By John Vlahakis

Creating biodiesel from plants is one of the hottest alternative fuel efforts for weening us from fossil fuels.  Biodiesel is being harvested from corn, grass, algae, sugar cane, and even beets.  Now there is a new effort to try it with tobacco leaves.  Perhaps this could be a future incentive to use more of the crop for a healthier use instead of producing cigarettes.   A group of scientists at Lawrence Berkeley National Lab is testing the limits of genetic engineering to make the widely grown tobacco plant a carrier for hydrocarbons.  Scientists will be at the ARPA-E Energy Innovation Summit this week to discuss the project, which received a $4.8 million grant over three years.
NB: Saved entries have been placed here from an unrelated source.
(** C19: Readiness. The reconciler takes turns with any answers of the API
    server, whose policies passed its validation with patterns of at most 63
    bytes, while any entry points of the module run. The module stays
    consistent; no turn panics, and each one either makes the policy selected
    among the listed ones for the labels of the node, in full and with all
    namespace policies as they were, the root policy of a bound policy store, or
    leaves all active policies and the readiness as they were. If the readiness
    check passes, an earlier turn has run that listed policies, selected one of
    them for the labels it was given and made exactly that one the root policy. *)
Theorem ready_means_applied name empty pcr vs s st :
  sys_inv pcr vs s -> rtc (ostep name empty) (OState s false) st ->
  (exists ws, sys_inv pcr (vs ++ ws) (os_kernel st)) /\
  (forall get listed, listed_ok listed ->
     exists ok applied s', turn name get empty listed (os_applied st) (os_kernel st) = Some (Some (ok, applied), s') /\
       turn_result name empty get listed (os_applied st) (os_kernel st) ok applied s') /\
  (ReadyCheck (os_applied st) = true -> activated_before name empty (OState s false) st).
Proof.
  intros Hi Hs. assert (Hinv : (exists ws, sys_inv pcr (vs ++ ws) (os_kernel st)) /\
    (os_applied st = true -> activated_before name empty (OState s false) st)).
  { pattern st. eapply rtc_ind_r; [| |exact Hs]; [split; [exists []; by rewrite app_nil_r|done]|]. clear st Hs. intros st st' Hs Hstep IH.
    destruct IH as [[ws Hi1] Hold]. destruct (ostep_inv _ _ _ _ _ _ _ Hi1 Hs Hstep) as [[ws' Hi2] Hnew]. split.
    - exists (ws ++ ws'). by rewrite app_assoc.
    - intros Ha. destruct (Hnew Ha) as [Hb|]; [|done]. by eapply activated_before_step; [apply Hold|]. }
  destruct Hinv as [[ws Hi'] Hready]. split_and!; [by exists ws| |].
  - intros get listed Hl. pose proof (turn_outcome name get empty listed (os_applied st) _ _ _ Hi' Hl) as Hw. unfold wp in Hw.
    destruct (turn name get empty listed (os_applied st) (os_kernel st)) as [[r s']|]; [|done].
    destruct Hw as [_ (ok & applied & -> & Hr)]. by exists ok, applied, s'.
  - intros Hr. apply Hready. by destruct (os_applied st).
Qed.

(** ** Where the checks of the API server are not enough *)

(** [MaxLength] counts characters: a pattern of 40 characters of two bytes
    passes the validation, is cut to 64 bytes without a terminator, and the
    kernel refuses the request. *)
Definition wide_pattern : v1alpha1.PatternEntry := v1alpha1.MkPattern (flat_map (fun _ => [xc3; xa9]) (seq 0 40)) true 1.

Lemma wide_pattern_refused :
  pattern_validated wide_pattern /\ normalize_pattern (buildPattern wide_pattern) = inl (- EINVAL).
Proof. split; [split; [vm_compute; lia|by vm_compute]|by vm_compute]. Qed.

(** [BuildPolicyRequest] itself checks nothing: without the extension of the
    TPM, or with an override of a hook, it builds a request; the override is
    dropped silently. *)
Lemma build_accepts_unsupported (p : v1alpha1.Policy Sel) :
  (length (v1alpha1.CgroupPatterns p) <= 8)%nat -> (length (v1alpha1.PathPatterns p) <= 8)%nat ->
  exists q, BuildPolicyRequest (Some p) [] 0 = Some (Some q) /\
    Forall (fun h => hk_filter_override h = 0 /\ hk_action_override h = 0) (sn_hooks (rec_snapshot (rq_record q))).
Proof.
  intros H1 H2. unfold BuildPolicyRequest. cbn [length Nat.leb].
  destruct (buildPatterns_spec _ H1) as [-> _], (buildPatterns_spec _ H2) as [-> _]. eexists. split; [done|].
  cbn [rq_record rec_snapshot sn_hooks]. apply Forall_lookup. intros i h Hi. rewrite list_lookup_imap in Hi.
  destruct (hook_entries (v1alpha1.Hooks p) !! i); [|done]. by injection Hi as <-.
Qed.
End Reconcile.

(** ** Concrete runs *)

(** A selector asks for one label; the empty label cannot be converted. *)
#[export] Instance label_equals : LabelLib bytes bytes :=
  { selector_matches sel := if bool_decide (sel = []) then None else Some (fun labels => bool_decide (labels = sel)) }.

Definition named_policy (name : bytes) (created : Z) (sel : option bytes) : v1alpha1.Policy bytes :=
  v1alpha1.MkPolicy name created sel (v1alpha1.Config (Sel := bytes) defaultPolicy) (v1alpha1.Filters (Sel := bytes) defaultPolicy)
    (v1alpha1.Actions (Sel := bytes) defaultPolicy) (v1alpha1.CgroupPatterns (Sel := bytes) defaultPolicy)
    (v1alpha1.PathPatterns (Sel := bytes) defaultPolicy) (v1alpha1.Hooks (Sel := bytes) defaultPolicy).

Definition sample_policies : list (v1alpha1.Policy bytes) :=
  [named_policy (lit "generic") 9 None; named_policy (lit "b") 5 (Some (lit "worker")); named_policy (lit "a") 5 (Some (lit "worker"));
   named_policy (lit "other") 7 (Some (lit "edge"))].

Lemma named_policy_ok name created sel : validated (named_policy name created sel) /\ fits (named_policy name created sel).
Proof. destruct (default_policy_ok (Sel := bytes)) as [Hv Hf]. split; [by destruct Hv|exact Hf]. Qed.

(** Among the matching ones of the same age the name decides. *)
Lemma selection_spec_witness :
  IdentifyCorrectPolicy (reverse sample_policies) (lit "worker") = Some (named_policy (lit "a") 5 (Some (lit "worker"))) /\
  IdentifyCorrectPolicy (named_policy (lit "x") 1 (Some []) :: sample_policies) (lit "worker") = None.
Proof.
  assert (Hnd : NoDup (v1alpha1.Name <$> sample_policies)) by (apply (bool_decide_unpack _); by vm_compute).
  split; [|by vm_compute].
  destruct (selection_spec sample_policies (lit "worker") Hnd) as (Hperm & _ & _).
  rewrite (Hperm (reverse sample_policies)) by (symmetry; apply reverse_Permutation). by vm_compute.
Defined.

Definition sample_reconcile : K (option (bool * bool)) :=
  Reconcile (E := tpm_env) (T := sample_tool) (Some (Some (lit "worker"))) (Some sample_policies) false.

Lemma sample_reconcile_ends : exists s', sample_reconcile bound_state = Some (Some (true, true), s').
Proof.
  assert (H : fst <$> sample_reconcile bound_state = Some (Some (true, true))) by by vm_compute.
  apply fmap_Some in H as ([rc s] & H & ->). by exists s.
Qed.

Lemma sample_listed_ok : listed_ok (Sel := bytes) (Some sample_policies).
Proof. intros policies [= <-]. repeat (apply Forall_cons; split; [apply named_policy_ok|]). by apply Forall_nil. Qed.

Lemma ready_means_applied_witness :
  exists s', rtc (ostep (E := tpm_env) (T := sample_tool) (lit "node-1") []) (OState bound_state false) (OState s' true) /\
    activated_before (E := tpm_env) (T := sample_tool) (Sel := bytes) (lit "node-1") [] (OState bound_state false) (OState s' true).
Proof.
  destruct sample_reconcile_ends as [s' Hs]. exists s'.
  assert (Hstep : ostep (E := tpm_env) (T := sample_tool) (lit "node-1") [] (OState bound_state false) (OState s' true))
    by exact (o_turn (lit "node-1") [] bound_state false (NodeLabels (Some (lit "worker"))) (Some sample_policies) true true s' sample_listed_ok Hs).
  destruct (ready_means_applied (E := tpm_env) (T := sample_tool) (Sel := bytes) (Labels := bytes) (lit "node-1") [] (zeros MERKLE_HASH_SIZE) [] bound_state
    (OState s' true) bound_sys_inv (rtc_once _ _ Hstep)) as (_ & _ & Hr).
  exact (conj (rtc_once _ _ Hstep) (Hr eq_refl)).
Defined.
(** [httpConfig] of [start].  The run of the dispatcher does not record
    where a handler suspends, and all its replies are taken as made
    before [onMessage] returns; this is so for the methods the
    dispatcher answers itself without reading or writing a file, and for
    a tool whose handler does not wait before it replies. *)
Definition httpConfig (h : McpHandlers.t num) : McpHttpServer.Config num :=
  {| McpHttpServer.onMessage := λ request,
       replies (McpHandlers.handleHttpRequest h request) |}.

(** The test under which the HTTP [catch] block throws again. *)
Definition port_related (e : JsError) : bool :=
  orb (String.eqb (err_name e) "PortInUseError")
 (orb (String.eqb (err_name e) "PermissionError")
 (orb (match err_message e with Some m => includes "EADDRINUSE" m | None => false end)
      (match err_message e with Some m => includes "EACCES" m | None => false end))).

(** [getBasePath?.() || process.cwd()] *)
Definition basePath_or_cwd (a : App) (p : Process) : JsError + string :=
  match adapter_getBasePath a with
  | Some (inr b) => inr (if String.eqb b "" then cwd p else b)
  | Some (inl e) => inl e
  | None => inr (cwd p)
  end.

(** The WebSocket half of [start]: [ws_start] is how
    [this.wsServer.start()] settles, with the port the system assigned
    or the error it rejects with.  Everything thrown is caught and
    logged.  A rejection comes after the listener was created, from
    [createLockFile]; it is taken to come from its [mkdirSync], so that
    no lock file path is set and nothing is written: the orchestrator
    then holds a server that listens and has no lock file. *)
Definition start_ws (ws_start : JsError + Z) (p : Process) (fs : FS num) (st : t)
  : option Z * t * Process * FS num :=
  match enableWebSocket (config st) with
  | Some false => (None, st, p, fs)
  | _ =>
      let srv := McpServer.new (wsConfig (handlers st)) in
      match ws_start with
      | inl e =>
          (None, {| config := config st; handlers := handlers st;
                    wsServer := Some (McpServer.create_listener srv);
                    httpServer := httpServer st |}, p, fs)
      | inr assigned =>
          let '(port, srv1, p1, fs1) := McpServer.start path_join assigned p srv fs in
          let st1 := {| config := config st; handlers := handlers st;
                        wsServer := Some srv1; httpServer := httpServer st |} in
          if workspaceManager (config st) then
            match basePath_or_cwd (app (config st)) p1 with
            | inr basePath =>
                match McpServer.updateWorkspaceFolders basePath srv1 fs1 with
                | inr fs2 => (Some port, st1, p1, fs2)
                | inl e => (Some port, st1, p1, fs1)
                end
            | inl e => (Some port, st1, p1, fs1)
            end
          else (Some port, st1, p1, fs1)
      end
  end.

(** [start()]: [http_listen] is how the HTTP listener's [listen] call
    ends. *)
Definition start (ws_start : JsError + Z) (http_listen : McpHttpServer.listen_result)
    (p : Process) (fs : FS num) (st : t)
  : (JsError + StartResult) * t * Process * FS num :=
  let '(ws_port, st1, p1, fs1) := start_ws ws_start p fs st in
  match enableHttp (config st1) with
  | Some false => (inr {| wsPort := ws_port; httpPort := None |}, st1, p1, fs1)
  | _ =>
      let requested :=
        match httpPort_setting (config st1) with
        | Some q => if Z.eqb q 0 then 22360 else q
        | None => 22360
        end in
      let srv := McpHttpServer.new (httpConfig (handlers st1)) in
      let '(r, srv1) := McpHttpServer.start requested http_listen srv in
      let st2 := {| config := config st1; handlers := handlers st1;
                    wsServer := wsServer st1; httpServer := Some srv1 |} in
      match r with
      | inr bound => (inr {| wsPort := ws_port; httpPort := Some bound |}, st2, p1, fs1)
      | inl e =>
          if port_related e then (inl e, st2, p1, fs1)
          else (inr {| wsPort := ws_port; httpPort := None |}, st2, p1, fs1)
      end
  end.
The grant fits ARPA-E’s mission of funding research that is high-risk but with a potential for a breakthrough.  The biotech engineers are looking for ways to change the plants DNA to absorb more CO2 for photosynthesis, and to increase the plants hydrocarbon production to produce more mass that then translates into more biofuel.  The genetic effort underway will test to see if genes from other organisms, like algae, can be added to help increase the hydrocarbon production of the tobacco plant.  The goal is to produce a version of tobacco where between 20 percent and 30 percent of its dry weight will be hydrocarbons. They are currently working with the Kentucky Tobacco Research on a pilot test and hope to have their first plant in about 18 months.